On the role of discipline-related self-concept in deep and surface approaches to learning among university students
This was the first paper in what has become the LACES project. We explore the self and identity implications of deep and surface learning and suggest some reciprocal relationships between learning style, grades, and discipline identity.
Platow, M. J., Mavor, K. I. & Grace, D. M. (2013). On the role of discipline-related self-concept in deep and surface approaches to learning among university students. Instructional Science. 41(2) 271-285.

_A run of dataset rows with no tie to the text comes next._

(* ===== verification/Wire.v ===== *)
(** * Packets over a transport ([base/wire.rs])

    The transport is [embedded_io_async]'s [Read + Write], an interface the
    library does not implement here: the class [Transport] has its calls, and
    [TransportLaws] what their documentation promises (no call returns more
    than the buffer it was given; bytes arrive and leave in order).  A call
    completes with a value, completes with an error, or its caller drops it
    while it waits ([IoDropped]).

    [wire] is what the functions of [wire.rs] borrow: the transport, the
    receive buffer and the desync flag.  [ArmedWrite] sets the flag when it is
    dropped armed, which is how a send that is abandoned or fails ends
    ([send_frame]).  [Staged] is the committed buffer and the length of the
    zeroed room behind it; dropping it cuts the room off, so the buffer field
    always holds the committed bytes. *)

From S2P Require Import Prelude Errors Protocol Config SendQueue Slot.

(** ** Transports *)

Inductive io (E A : Type) : Type :=
| IoOk (a : A)
| IoErr (e : E)
| IoDropped.
Arguments IoOk {E A} a.
Arguments IoErr {E A} e.
Arguments IoDropped {E A}.

(** The [embedded_io::ErrorKind]s the library tells apart. *)
Inductive GoneKind : Type := ConnectionReset | ConnectionAborted | BrokenPipe | NotConnected.

Class Transport (T IoE : Type) : Type := {
  (** [read] into a buffer of the given length: the bytes read. *)
  t_read : Z → T → io IoE bytes * T;
  (** [write]: how many bytes of the buffer were taken. *)
  t_write : bytes → T → io IoE Z * T;
  t_flush : T → io IoE unit * T;
  (** A read that was polled and dropped. *)
  t_cancel : T → T;
  (** [ReadCancelSafety::read_cancel_safe]: dropping a read loses nothing. *)
  read_cancel_safe : bool;
  (** [e.kind()], where it is one of [GoneKind]. *)
  t_kind : IoE → option GoneKind;
}.

(** What a transport promises, in terms of the bytes still to arrive and the
    bytes that have left. *)
Class TransportLaws (T IoE : Type) `{Transport T IoE} : Type := {
  incoming : T → bytes;
  outgoing : T → bytes;
  t_read_ok n t b t' : t_read n t = (IoOk b, t') →
    len b <= Z.max 0 n ∧ incoming t = b ++ incoming t' ∧ outgoing t' = outgoing t;
  t_read_err n t e t' : t_read n t = (IoErr e, t') →
    incoming t' = incoming t ∧ outgoing t' = outgoing t;
  t_read_dropped n t t' : t_read n t = (IoDropped, t') →
    (read_cancel_safe = true → incoming t' = incoming t) ∧ outgoing t' = outgoing t;
  t_write_ok b t n t' : t_write b t = (IoOk n, t') →
    0 <= n <= len b ∧ outgoing t' = outgoing t ++ ztake n b ∧ incoming t' = incoming t;
  (** A write that fails or is dropped may have sent part of the buffer. *)
  t_write_other b t r t' : t_write b t = (r, t') → (∀ n, r ≠ IoOk n) →
    incoming t' = incoming t ∧ ∃ n, outgoing t' = outgoing t ++ ztake n b;
  t_flush_any t r t' : t_flush t = (r, t') → incoming t' = incoming t ∧ outgoing t' = outgoing t;
  t_cancel_any t : (read_cancel_safe = true → incoming (t_cancel t) = incoming t) ∧
    outgoing (t_cancel t) = outgoing t;
}.

(** [Received]. *)
Inductive Received (I : Type) : Type :=
| RPacket (pkt : Packet)
| RInterrupted (val : I).
Arguments RPacket {I} pkt.
Arguments RInterrupted {I} val.

Record wire (T : Type) : Type := mkWire {
  w_transport : T;
  w_recv_buf : bytes;
  w_desync : bool;
}.
Arguments mkWire {T}.
Arguments w_transport {T}.
Arguments w_recv_buf {T}.
Arguments w_desync {T}.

The current research examined the role that students’ discipline-related self concepts may play in their deep and surface approaches to learning, their overall learning outcomes, and continued engagement in the discipline itself. Using a cross-lagged panel design of first-year university psychology students, a causal path was observed in which students’ Semester 1 deep approach to learning positively predicted their Semester 2 psychology-student social identification; this relationship was mediated by students’ actual Semester 1 learning. Moreover, relatively high levels of Semester 2 psychology student social identification led to a desire for further engagement in the discipline through an enhanced intent to continue their psychology studies. In contrast, discipline-related selfconcept was not observed to act as a precursor to learning approaches. Overall, the current data provide clear evidence not only for the validity of the deep learning approach construct, but for the theoretical claims associating a deep learning approach with an impact on self-concept, and the educational value of encouraging a deep learning approach both for short-term academic performance and for continuing motivation to engage in the discipline.